I’m using Nix Flake on my GitHub repo for a Go app. My GitHub Actions workflow then uses nix build
to build binaries from the flake.
This repository contains 2 Go modules:
-
Root module, at root of the project
-
Extension module, which is at
/soyweb
. This module imports the root module usingreplace github.com/foo/rootmod => ./..
directive.
Both modules put their main programs in their own respective ./cmd/
directories (Go convention is to place the main programs in cmd
directory).
Within the flake, there’re 2 outputs that involves buildGoModule
:
-
output
.#ssg-go
builds executables in the root module in/cmd/
-
output
.#soyweb
builds executables in/soyweb/cmd/
Both of the outputs use buildGoModule
to build the executables in cmd
. On my local machine (NixOS), both outputs can be built just fine.

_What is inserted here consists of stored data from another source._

(** A routine that raises, one that returns, one that returns the language
    it was called with. *)
Definition routine_raises : routine :=
  λ _ _ _ f, (Raise (OtherException "cannot open document"), f, []).

Definition routine_returns : routine :=
  λ _ _ _ f, (Ok JNull, f, []).

Definition routine_echo : routine :=
  λ _ lang _ f, (Ok (JStr lang), f, []).

(** The rendering and OCR side of ["%PDF-3p"]: pages 1 and 3 carry text,
    page 2 is a scan that OCR reads. *)
Definition text_page (t : string) : Extraction.SourcePage :=
  {| Extraction.native_text := t; Extraction.ocr_text := λ _, Ok "" |}.

Definition scanned_page : Extraction.SourcePage :=
  {| Extraction.native_text := "";
     Extraction.ocr_text := λ lang, Ok ("scanned text, read as " +:+ lang) |}.

Definition demo_source_pages : list Extraction.SourcePage :=
  [text_page "first page text"; scanned_page; text_page "third page text"].

Definition demo_engine : Extraction.engine := {|
  Extraction.open_document :=
    λ data, if String.eqb data "%PDF-3p" then Some demo_source_pages else None;
  Extraction.min_chars := 10;
  Extraction.sidecar_path := λ location, location +:+ ".txt";
  Extraction.sidecar_error := None
|}.



End Demo.

(** ** The workflow store: [src/integration/database.py]

    The functions of [database.py] run against an [AsyncSession].  The
    session is a state: the committed tables and the calls made on it.  A
    call may fail as the environment decides ([faults]).  The ORM classes
    come from [models.py], which is not among the sources: they are records
    with the attributes the functions use, and the column defaults are
    parameters ([defaults]); [assign_new_values], from
    [src/functions/utils.py], is a parameter too. *)

Module Db.

(** [WorkflowStructure], by the attributes read and written in
    [database.py].  A column holds a JSON value ([JNull] for [None]); the two
    timestamps hold a datetime, given by its [isoformat()], or [None]. *)
Record WorkflowStructure : Type := {
  id : json;
  name : json;
  description : json;
  status : json;
  fields : json;
  api_config : json;
  category : json;
  version : json;
  is_published : json;
  created_by : json;
  is_deleted : json;
  created_at : option string;
  updated_at : option string
}.

(** [WorkflowFormStructure], by the attributes read in [get_workflow_by_id]. *)
Record WorkflowFormStructure : Type := {
  form_id : json;
  form_name : json;
  form_description : json;
  form_status : json;
  form_fields : json;
  form_api_config : json;
  form_is_published : json
}.

(** [WorkflowSubmission], by the attributes set in [create_workflow_submission]. *)
Record WorkflowSubmission : Type := {
  workflow_id : json;
  is_positive : bool
}.

(** What a column not named by [create_workflow] gets on insert. *)
Record defaults : Type := {
  default_is_deleted : json;
  default_created_at : option string;
  default_updated_at : option string
}.

(** The committed tables. *)
Record database : Type := Database {
  workflow_structure : list WorkflowStructure;
  workflow_form_structure : list WorkflowFormStructure;
  workflow_submission : list WorkflowSubmission
}.

Inductive db_call : Type :=
| CallExecute
| CallAdd
| CallCommit
| CallRollback.

Record session : Type := Session {
  store : database;
  calls : list db_call
}.

(** Which calls of the session raise, and with what message. *)
Record faults : Type := {
  execute_error : option string;
  commit_error : option string;
  rollback_error : option string
}.

Definition DB (A : Type) : Type := session → result A * session.

#[global] Instance DB_ret : MRet DB := λ A a s, (Ok a, s).

#[global] Instance DB_bind : MBind DB := λ A B f m s,
  match m s with
  | (Ok a, s') => f a s'
  | (Raise e, s') => (Raise e, s')
  end.

Definition db_raise {A} (e : exn) : DB A := λ s, (Raise e, s).

Definition db_lift {A} (r : result A) : DB A := λ s, (r, s).

(** [try: body except Exception as e: handler e] *)
Definition db_try {A} (body : DB A) (handler : exn → DB A) : DB A :=
  λ s, match body s with
       | (Ok a, s') => (Ok a, s')
       | (Raise e, s') => handler e s'
       end.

But on GitHub Actions, nix build .#soyweb
fails, complaining about vendor hash mismatch. My observation is that these actual hash changes every time I correct the vendor hash for .#soyweb
in the flake.
I assumed it was because the GitHub runner clutters the root of the projects with its files, and thus changing the digest hash of the root module. - i.e. I assume that if the root directory changes, so does the vendor hash for .#soyweb
.
So I did an experiment and build .#soyweb
locally with tainted new files in root module, but the build also succeeded, so my theory went out the window. I also logged the files in GitHub Action runner’s $pwd
, yet it seems there’s no cluttering new files, only .git
dir whose hash might differ from .git
on my own local machine.
Now I’m lost and really not sure what to look for. Can anyone help or shine some light on this? Thanks!